Barry Onouye Endowed Studio: Structure and Dance
Last spring the Barry Onouye Endowed Studio explored the relationship between architecture, tensile structures, and dance. Assistant Professor Tyler Sprague and Endowed Chair Sigrid Adriaenssens from Princeton University co-taught the studio focusing on the use of nets to create a distinct space in the atrium of Gould Hall that became the environment for a performance by four professional dancers. In discussing the studio last spring Professor Sprague stated:
“This studio has addressed not only the structural behavior of tension systems, but also the active engagement of public space through dance. Tension structures are highly adaptable, responding to weight and force through changes in form. Previously concealed reactions are revealed in dramatic ways. With dance partners from both the UW and Princeton (Rebecca Lazier), we are in the process of designing a large-scale installation as our final project with a culminating, professional dance performance.”
Graduate student Princess Cole worked with Professor Sprague to produce two videos showcasing the performance from last spring.
Barry Onouye Endowed Studio Spring 2019 Studio Summary
Barry Onouye Endowed Studio Spring 2019 Full Performance
Additional images and information on the studio available here
A blog about the studio from the perspective Professor Sigrid Adriaenssens is available here
The Barry Onouye Endowed Studio offers students and the community exciting new ways to study the relationship between structure and the built environment. This spring the studio will focus on the possibilities of cedar construction in Japan and the United States.

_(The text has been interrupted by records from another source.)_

(** A stream changes in what the invariant sees, but keeps its id and its caller. *)
Lemma stream_step s g y x x' :
  xs !! i = Some x -> streams t !! s = Some y -> id (g y) = id y -> returned (g y) = returned y ->
  (finished y = true -> finished (g y) = true) ->
  (forall u, total (h_own u) x' + (if decide (u = s) then b2z (done (g y)) - b2z (finished (g y)) else 0)
             = total (h_own u) x + (if decide (u = s) then b2z (done y) - b2z (finished y) else 0)) ->
  (forall u, total (h_new u) x' <= total (h_new u) x) -> pc_ok (upd s g t) x' ->
  (forall u, is_done (upd s g t) u = false -> pend u x -> pend u x') ->
  (Open t -> total h_pre x' + b2z (returned y && negb (finished (g y))) = total h_pre x + b2z (returned y && negb (finished y))) ->
  (Open t -> total h_wait x' = total h_wait x) -> (Open t -> total h_retry x' = total h_retry x) ->
  (Open t -> on_current t x' -> on_current t x) -> (Open t -> returned y = false -> finished (g y) = false) ->
  headed (g y) = headed y ->
  cinv n (upd s g t) (<[i := x']> xs).
Proof.
  intros Hi Hy Eid Ert Hfin Hown Hnew Hok Hpend Hpre Hwait Hretry Hcur Hfresh Hhd. destruct I as [I1 I2 I3 I4 I5 I6 I7 I8 I9 I10 I11 I12 I13].
  assert (G : grows t (upd s g t)).
  { split; try done; intros u; unfold is_returned, is_done; rewrite (has_upd _ _ _ _ _ Hy); destruct (decide (u = s)) as [->|]; try done;
      unfold has; rewrite Hy; [by rewrite Ert|done]. }
  eapply (transport_step n n t _ xs i x x' I); try done.
  - intros u. specialize (Hown u). unfold is_done. rewrite !(has_upd _ _ _ _ _ Hy). destruct (decide (u = s)) as [->|]; [|lia].
    unfold has. rewrite Hy. lia.
  - intros u. specialize (Hnew u). unfold is_returned. rewrite (has_upd _ _ _ _ _ Hy). destruct (decide (u = s)) as [->|]; [|lia].
    unfold has. rewrite Hy, Ert. lia.
  - cbn. by rewrite length_alter.
  - eapply Forall_impl; [exact I4|]. intros it. by apply grows_item_ok.
  - intros u z Hz. destruct (lookup_upd _ _ _ _ _ Hy Hz) as [[-> ->]|[_ Hz']]; [rewrite Eid, Ert; by eapply I6|by eapply I6].
  - intros u u' z z' Hz Hz'. destruct (lookup_upd _ _ _ _ _ Hy Hz) as [[-> ->]|[_ Hz1]];
      destruct (lookup_upd _ _ _ _ _ Hy Hz') as [[-> ->]|[_ Hz1']]; rewrite ?Eid, ?Ert; by eapply I7.
  - change (activeStreams (upd s g t)) with (activeStreams t). change (t_state (upd s g t)) with (t_state t).
    assert (HF : forall u z, streams (upd s g t) !! u = Some z -> returned z = true -> finished z = false ->
      exists z0, streams t !! u = Some z0 /\ returned z0 = true /\ finished z0 = false /\ id z0 = id z).
    { intros u z Hz Hr Hf. destruct (lookup_upd _ _ _ _ _ Hy Hz) as [[-> ->]|[_ Hz1]]; [|eauto].
      exists y. rewrite <- Ert. repeat split; try done. destruct (finished y) eqn:E; [|done]. by rewrite Hfin in Hf. }
    destruct (activeStreams t) as [m|].
    + destruct I8 as (A1 & A2 & A3). split; [done|]. split.
      * intros k u Hk. destruct (A2 _ _ Hk) as (z & Hz & Hr & <-). cbn. destruct (decide (u = s)) as [->|].
        { rewrite Hy in Hz. injection Hz as <-. exists (g y). rewrite list_lookup_alter_eq, Hy, Ert, Eid. done. }
        exists z. by rewrite list_lookup_alter_ne.
      * intros u z Hz Hr Hf. destruct (HF _ _ Hz Hr Hf) as (z0 & H1 & H2 & H3 & <-). by apply A3.
    + destruct I8 as (A1 & A2). split; [done|]. intros u z Hz Hr Hf. destruct (HF _ _ Hz Hr Hf) as (z0 & H1 & H2 & H3 & _).
      eapply Exists_insert; [exact Hi| |by eapply A2]. apply Hpend. unfold is_done, has. by rewrite Hz.
  - intros HO. rewrite (live_upd _ _ _ Hy), Ert. specialize (Hpre HO). cbn. lia.
  - intros HO HN. split; [done|]. rewrite (Hwait HO). cbn. pose proof (I10 HO HN). lia.
  - intros HO HN Hq HE. rewrite (sumZ_insert _ _ _ _ _ Hi), (Hretry HO).
    destruct (I11 HO HN Hq) as [|]; [|by left|right; lia].
    destruct (Exists_insert_inv _ _ _ _ _ Hi HE) as [Hc|]; [|done].
    apply Exists_exists. exists x. split; [by eapply list_elem_of_lookup_2|by apply Hcur].
  - intros u z HO Hz. destruct (lookup_upd _ _ _ _ _ Hy Hz) as [[-> ->]|[_ Hz1]]; [rewrite Ert; by apply Hfresh|by eapply I12].
  - intros u z Hz. destruct (lookup_upd _ _ _ _ _ Hy Hz) as [[-> ->]|[_ Hz1]]; [rewrite Hhd; by eapply I13|by eapply I13].
Qed.

Lemma total_nonneg f x : (forall y, 0 <= f y) -> 0 <= total f x.
Proof. intros Hf. apply sumZ_nonneg, Forall_fmap, Forall_forall. intros y _. apply Hf. Qed.

Lemma h_own_nonneg s y : 0 <= h_own s y.
Proof. destruct y; cbn; try case_bool_decide; cbn; lia. Qed.

Lemma total_at f x : (forall y, 0 <= f y) -> xs !! i = Some x -> total f x <= sumZ (total f <$> xs).
Proof.
  intros Hf Hi. rewrite <- (take_drop_middle xs i x Hi), fmap_app, fmap_cons, sumZ_app, sumZ_cons.
  assert (N : forall l, 0 <= sumZ (total f <$> l)).
  { intros l. apply sumZ_nonneg, Forall_fmap, Forall_forall. intros y _. by apply total_nonneg. }
  pose proof (N (take i xs)). pose proof (N (drop (S i) xs)). lia.
Qed.

(** Who has won the swap of a stream finds it done and its channel open. *)
Lemma own_at s x :
  xs !! i = Some x -> 1 <= total (h_own s) x ->
  total (h_own s) x = 1 /\ exists y, streams t !! s = Some y /\ finished y = true /\ done y = false.
Proof.
  intros Hi Ho. pose proof (v_own _ _ _ I s) as V. pose proof (total_at (h_own s) x (h_own_nonneg s) Hi) as T.
  unfold is_done, has in V. destruct (streams t !! s) as [y|] eqn:Hy; [|cbn in V; lia].
  destruct (finished y) eqn:Ef, (done y) eqn:Ed; cbn in V; try lia. split; [lia|]. eauto.
Qed.

Lemma grows_upd s g y :
  streams t !! s = Some y -> returned (g y) = returned y -> (finished y = true -> finished (g y) = true) -> grows t (upd s g t).
Proof.
  intros Hy Ert Hfin. split; try done; intros u; unfold is_returned, is_done; rewrite (has_upd _ _ _ _ _ Hy);
    destruct (decide (u = s)) as [->|]; try done; unfold has; rewrite Hy; [by rewrite Ert|done].
Qed.

Lemma finished_swap y : finished (set_s_state streamDone y) = true.
Proof. done. Qed.

(** The swap to done. *)
Lemma closeSwap_inv a k t' x' :
  xs !! i = Some (CSwap a k) -> closeStream_step (CSwap a k) t = Some (t', x') -> cinv n t' (<[i := x']> xs).
Proof.
  intros Hi E. pose proof (at_ok _ Hi) as Hx. pose proof (tgt_ok _ (c_s a) Hi ltac:(by left)) as Ht. cbn [closeStream_step] in E.
  destruct (streams t !! c_s a) as [y|] eqn:Hy; [|done]. cbn [mbind option_bind] in E. injection E as <- <-.
  assert (Hr : returned y = true) by (unfold is_returned, has in Ht; by rewrite Hy in Ht).
  apply (pc_ok_cons t _ k) in Hx as [_ Hk]; [|done].
  destruct (decide (s_state y = streamDone)) as [Ed|Ed].
  - assert (Hf : finished y = true) by (unfold finished; by rewrite Ed).
    eapply quiet_moved_inv; [exact I|exact Hi| |].
    + apply (quiet_upd_at _ _ y Hy). unfold view. by rewrite Hf.
    + apply moved_head; try done.
      * by apply at_ok.
      * split; [done|]. split; [by constructor|]. unfold is_done, has. by rewrite Hy.
      * intros u Hu Hm. apply list_elem_of_singleton in Hm as ->. unfold is_done, has in Hu. by rewrite Hy, Hf in Hu.
  - assert (Hf : finished y = false) by (unfold finished; by rewrite bool_decide_false).
    assert (T : forall f, total f (CWrite a k) = f (CWrite a k) + total f k) by (intros f; by apply total_frame).
    assert (T' : forall f, total f (CSwap a k) = f (CSwap a k) + total f k) by (intros f; by apply total_frame).
    eapply (stream_step _ _ y (CSwap a k)); try done.
    + intros u. rewrite T, T', finished_swap. cbn. rewrite Hf. cbn. case_bool_decide; case_decide; try congruence; cbn; lia.
    + apply (pc_ok_cons _ _ k); [done|]. split.
      * split; [done|]. split; [|done]. constructor; [|done]. unfold is_returned. rewrite (has_upd _ _ _ _ _ Hy).
        by rewrite decide_True.
      * eapply grows_pc_ok; [|exact Hk]. by eapply grows_upd.
    + intros u Hu Hp. apply (pend_cons u _ k) in Hp; [|done]. apply (pend_cons u _ k); [done|]. destruct Hp as [Hp|]; [|by right].
      apply list_elem_of_singleton in Hp as ->. unfold is_done in Hu. rewrite (has_upd _ _ _ _ _ Hy), decide_True in Hu; done.
    + intros _. rewrite T, T', Hr, Hf, finished_swap. cbn. lia.
    + intros _ HE. unfold on_current in *. cbn in HE |- *. apply Exists_cons in HE as [[u Hu]|HE]; [done|by right].
    + intros _ Hn. congruence.
Qed.

Lemma cleanupSwap_inv s e k t' x' :
  xs !! i = Some (USwap s e k) -> cleanup_step (USwap s e k) t = Some (t', x') -> cinv n t' (<[i := x']> xs).
Proof.
  intros Hi E. pose proof (at_ok _ Hi) as Hx. cbn [cleanup_step] in E.
  destruct (streams t !! s) as [y|] eqn:Hy; [|done]. cbn [mbind option_bind] in E. injection E as <- <-.
  destruct (decide (s_state y = streamDone)) as [Ed|Ed].
  - assert (Hf : finished y = true) by (unfold finished; by rewrite Ed).
    eapply quiet_moved_inv; [exact I|exact Hi| |].
    + apply (quiet_upd_at _ _ y Hy). unfold view. by rewrite Hf.
    + by apply moved_pop.
  - assert (Hf : finished y = false) by (unfold finished; by rewrite bool_decide_false).
    apply (pc_ok_cons t _ k) in Hx as [(_ & Hr & HO) Hk]; [|done].
    assert (T : forall f, total f (UWrite s e k) = f (UWrite s e k) + total f k) by (intros f; by apply total_frame).
    assert (T' : forall f, total f (USwap s e k) = f (USwap s e k) + total f k) by (intros f; by apply total_frame).
    eapply (stream_step _ _ y (USwap s e k)); try done.
    + intros u. rewrite T, T', finished_swap. cbn. rewrite Hf. cbn. case_bool_decide; case_decide; try congruence; cbn; lia.
    + apply (pc_ok_cons _ _ k); [done|]. split.
      * split; [done|]. split; [|done]. eapply Forall_impl; [exact Hr|]. intros u. by apply (grows_upd _ _ y).
      * eapply grows_pc_ok; [|exact Hk]. by eapply grows_upd.
    + intros u _ Hp. apply (pend_cons u _ k) in Hp; [|done]. apply (pend_cons u _ k); done.
Qed.

(** The closing of the channel done. *)
Lemma closeDone_inv a k t' x' :
  xs !! i = Some (CDone a k) -> closeStream_step (CDone a k) t = Some (t', x') -> cinv n t' (<[i := x']> xs).
Proof.
  intros Hi E. pose proof (at_ok _ Hi) as Hx. apply (pc_ok_cons t _ k) in Hx as [_ Hk]; [|done].
  assert (T : forall f, total f (CDone a k) = f (CDone a k) + total f k) by (intros f; by apply total_frame).
  destruct (own_at (c_s a) _ Hi) as (Ho & y & Hy & Hf & Hd).
  { rewrite T. cbn. rewrite bool_decide_true by done. pose proof (total_nonneg (h_own (c_s a)) k (h_own_nonneg _)). cbn. lia. }
  cbn [closeStream_step] in E. rewrite Hy in E. cbn [mbind option_bind] in E. rewrite Hd in E. injection E as <- <-.
  eapply (stream_step _ _ y (CDone a k)); try done.
  - intros u. rewrite T. cbn. rewrite Hd. change (finished (set_done true y)) with (finished y). rewrite Hf.
    case_bool_decide; case_decide; try congruence; cbn; lia.
  - eapply grows_pc_ok; [|exact Hk]. by eapply grows_upd.
  - intros u _ Hp. apply (pend_cons u _ k) in Hp; [|done]. destruct Hp as [Hp|]; [by apply not_elem_of_nil in Hp|done].
  - intros _ HE. unfold on_current in *. cbn. by right.
  - intros HO Hn. exact (v_fresh _ _ _ I _ _ HO Hy Hn).
Qed.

The 2020 Barry Onouye Endowed Studio, with our invited chair Mitsuhiro Kanada, will explore the culture and use of a material common to both American and Japanese contexts: cedar wood. Cedar has powerful significance as part of a natural landscape, as a cultural material, as a part of communal life, and carries a long tradition of craft on both sides of the Pacific Ocean. As such, cedar can become a language of a cross-cultural conversation linking different places across time, and contributing to our broader understanding of architecture, structure, culture, technique and material processes. The work in this studio will bring these larger themes in to the design, fabrication, treatment and connection of cedar elements into large scale structures.